(Exercise brief): Filter the entries below down to the lines that hold "embedding".

(Records to process):
(** * Cognitive-complexity analyzers of code-metrics: a shallow embedding

The development follows the three TypeScript modules of the analysis
core: [languages/csharpAnalyzer.ts], [languages/goAnalyzer.ts] and
[metricsAnalyzerFactory.ts].

Conventions of the embedding:
- JavaScript numbers that the analyzers compute with (nesting,
  complexity, increments, detail positions) are integers [Z];
  Tree-sitter offsets, rows and columns are unsigned, hence [nat].
- A JavaScript string is a [string]; a code unit is an [ascii].
- A [Parser.SyntaxNode] is a rose tree; [node.parent] and
  [parent.children.indexOf(node)] are read off the path of
  (ancestor, child index) frames under which the node is reached.
- The mutable fields [nesting], [complexity] and [details] of an analyzer
  instance are threaded explicitly as a [State]. *)

From Stdlib Require Import ZArith List String Ascii Bool Lia.
Import ListNotations.

Local Open Scope string_scope.
Local Open Scope Z_scope.

(* ===================================================================== *)
(** ** JavaScript strings and regular expressions                         *)
(* ===================================================================== *)

Module Js.

(** [s.substring(a, b)]: the indices are swapped when [a > b] and clamped
    to the length of [s]. *)
Definition substring (s : string) (a b : nat) : string :=
  String.substring (Nat.min a b) (Nat.max a b - Nat.min a b) s.

(** [s.startsWith(p)]. *)
Definition startsWith (s p : string) : bool := String.prefix p s.

(** [s.includes(p)]. *)
Fixpoint includes (s p : string) : bool :=
  String.prefix p s ||
  match s with
  | EmptyString => false
  | String _ s' => includes s' p
  end.
(** C1: the models are tried in the order of the list from index 0; after
    each retryable failure (a server error, no numeric status, 429 or 404)
    the next model is tried, and the text of the first successful attempt is
    the response, no later model being called.  Here the attempts of index
    below [k] fail retryably and the attempt of index [k] yields the text
    [t]: the handler answers [t] with status 200 after calling exactly the
    first [k + 1] models, in order. *)
Theorem first_success_is_returned
    (models : list string) (up : Upstream) (request : Request) (body : Body)
    (k : nat) (t : string) :
  Js.truthy (GEMINI_API_KEY request) = true ->
  request_json request = Some body ->
  build_contents body <> [] ->
  (k < List.length models)%nat ->
  (forall j, (j < k)%nat ->
     exists e,
       attempt_outcome (up j (nth j models "") (build_contents body)) = inr e
       /\ RetryableStatus (status e)) ->
  attempt_outcome (up k (nth k models "") (build_contents body)) = inl t ->
  let run := POST_with models up request [] in
  fst run = Value (mkResponse (JsonResponse t) 200)
  /\ models_called (snd run) = firstn (S k) models
  /\ calls_made (snd run) = S k.
Proof.
  intros Hk Hb Hc Hlt Hfail Hok run. subst run.
  destruct (POST_with_run models up request body Hk Hb Hc) as (r & n & HR & ->).
  cbn [fst snd].
  assert (n = S k) as ->.
  { destruct (Nat.lt_trichotomy n (S k)) as [Hn | [Hn | Hn]];
      [exfalso | exact Hn | exfalso].
    - destruct n as [|m].
      + apply Run_no_attempt in HR as [-> _]. simpl in Hlt. lia.
      + pose proof (Run_last_attempt _ _ _ _ _ _ _ HR m eq_refl) as HL.
        cbn [Nat.add] in HL.
        destruct (Hfail m) as (e & He & Hs); [lia|]. rewrite He in HL.
        destruct HL as [_ [HL | HL]]; [|lia].
        rewrite (RetryableStatus_not_client_error _ Hs) in HL. discriminate.
    - destruct (Run_earlier_attempts _ _ _ _ _ _ _ HR k Hn) as (e & He & _).
      cbn [Nat.add] in He. congruence. }
  pose proof (Run_last_attempt _ _ _ _ _ _ _ HR k eq_refl) as HL.
  cbn [Nat.add] in HL. rewrite Hok in HL. subst r.
  rewrite models_called_schedule, calls_made_schedule, length_firstn.
  repeat split; reflexivity || lia.
Qed.

(** C2: an attempt that fails with a status in [400, 500) other than 429
    and 404 is the last one: no further model is called and the response is
    the one classified from that error.  [k] is the index of any attempt
    made. *)
Theorem client_error_stops
    (models : list string) (up : Upstream) (request : Request) (body : Body)
    (k : nat) (e : ApiError) (n : Z) :
  Js.truthy (GEMINI_API_KEY request) = true ->
  request_json request = Some body ->
  build_contents body <> [] ->
  (k < calls_made (snd (POST_with models up request [])))%nat ->
  up k (nth k models "") (build_contents body) = Rejects e ->
  status e = Some n -> 400 <= n < 500 -> n <> 429 -> n <> 404 ->
  let run := POST_with models up request [] in
  calls_made (snd run) = S k
  /\ models_called (snd run) = firstn (S k) models
  /\ fst run = Value (failure_response (Some e)).
Proof.
  intros Hk Hb Hc Hmade He Hst Hr H429 H404 run. subst run.
  destruct (POST_with_run models up request body Hk Hb Hc) as (r & m & HR & Hrun).
  rewrite Hrun in *. cbn [fst snd] in *.
  pose proof (Run_attempts_le _ _ _ _ _ _ _ HR) as Hle.
  rewrite calls_made_schedule, length_firstn in *.
  rewrite models_called_schedule.
  assert (is_client_error (status e) = true) as Hce
    by (rewrite Hst; apply is_client_error_iff; auto).
  assert (m = S k) as ->.
  { destruct (Nat.lt_trichotomy m (S k)) as [Hn | [Hn | Hn]]; [lia | exact Hn |].
    destruct (Run_earlier_attempts _ _ _ _ _ _ _ HR k Hn) as (e' & He' & Hs').
    cbn [Nat.add] in He'. rewrite He in He'. cbn in He'. congruence. }
  pose proof (Run_last_attempt _ _ _ _ _ _ _ HR k eq_refl) as HL.
  cbn [Nat.add] in HL. rewrite He in HL. cbn in HL. destruct HL as [-> _].
  repeat split; reflexivity || lia.
Qed.

(** ** Classification of the last error *)

Lemma isRateLimitError_iff (msg : string) :
  isRateLimitError msg = true <->
  ContainsIgnoringCase msg "rate limit" \/ ContainsIgnoringCase msg "quota".
Proof.
  unfold isRateLimitError.
  rewrite orb_true_iff, !includes_toLowerCase by reflexivity. tauto.
Qed.

Lemma isAuthError_iff (msg : string) :
  isAuthError msg = true <->
  ContainsIgnoringCase msg "api key" \/ ContainsIgnoringCase msg "authentication".
Proof.
  unfold isAuthError.
  rewrite orb_true_iff, !includes_toLowerCase by reflexivity. tauto.
Qed.

Lemma errorMessage_of_message (e : ApiError) (m : string) :
  error_message e = Some m -> m <> EmptyString -> errorMessage (Some e) = m.
Proof.
  unfold errorMessage, Js.or_else. intros -> Hm.
  destruct m; [congruence | reflexivity].
Qed.

(** For an error without a nested message, the message classified is the
    message logged for the attempt. *)
Lemma errorMessage_is_attempt_message (e : ApiError) :
  Js.truthy (nested_message e) = false -> errorMessage (Some e) = attempt_message e.
Proof.
  unfold errorMessage, attempt_message, Js.or_else. intros ->. reflexivity.
Qed.

Lemma failure_response_spec (lastError : option ApiError) :
  let msg := errorMessage lastError in
  let resp := failure_response lastError in
  (exists err, json resp = JsonError err (Some msg))
  /\ (ContainsIgnoringCase msg "rate limit" \/ ContainsIgnoringCase msg "quota" ->
      http_status resp = 429)
  /\ (~ (ContainsIgnoringCase msg "rate limit" \/ ContainsIgnoringCase msg "quota") ->
      ContainsIgnoringCase msg "api key" \/ ContainsIgnoringCase msg "authentication" ->
      http_status resp = 401)
  /\ (~ (ContainsIgnoringCase msg "rate limit" \/ ContainsIgnoringCase msg "quota") ->
      ~ (ContainsIgnoringCase msg "api key" \/ ContainsIgnoringCase msg "authentication") ->
      http_status resp = 500).
Proof.
  cbv zeta. unfold failure_response.
  rewrite <- isRateLimitError_iff, <- isAuthError_iff.
  destruct (isRateLimitError (errorMessage lastError));
    [|destruct (isAuthError (errorMessage lastError))];
    cbn; repeat split; eauto; congruence.
Qed.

(Result):
(** * Cognitive-complexity analyzers of code-metrics: a shallow embedding
Conventions of the embedding:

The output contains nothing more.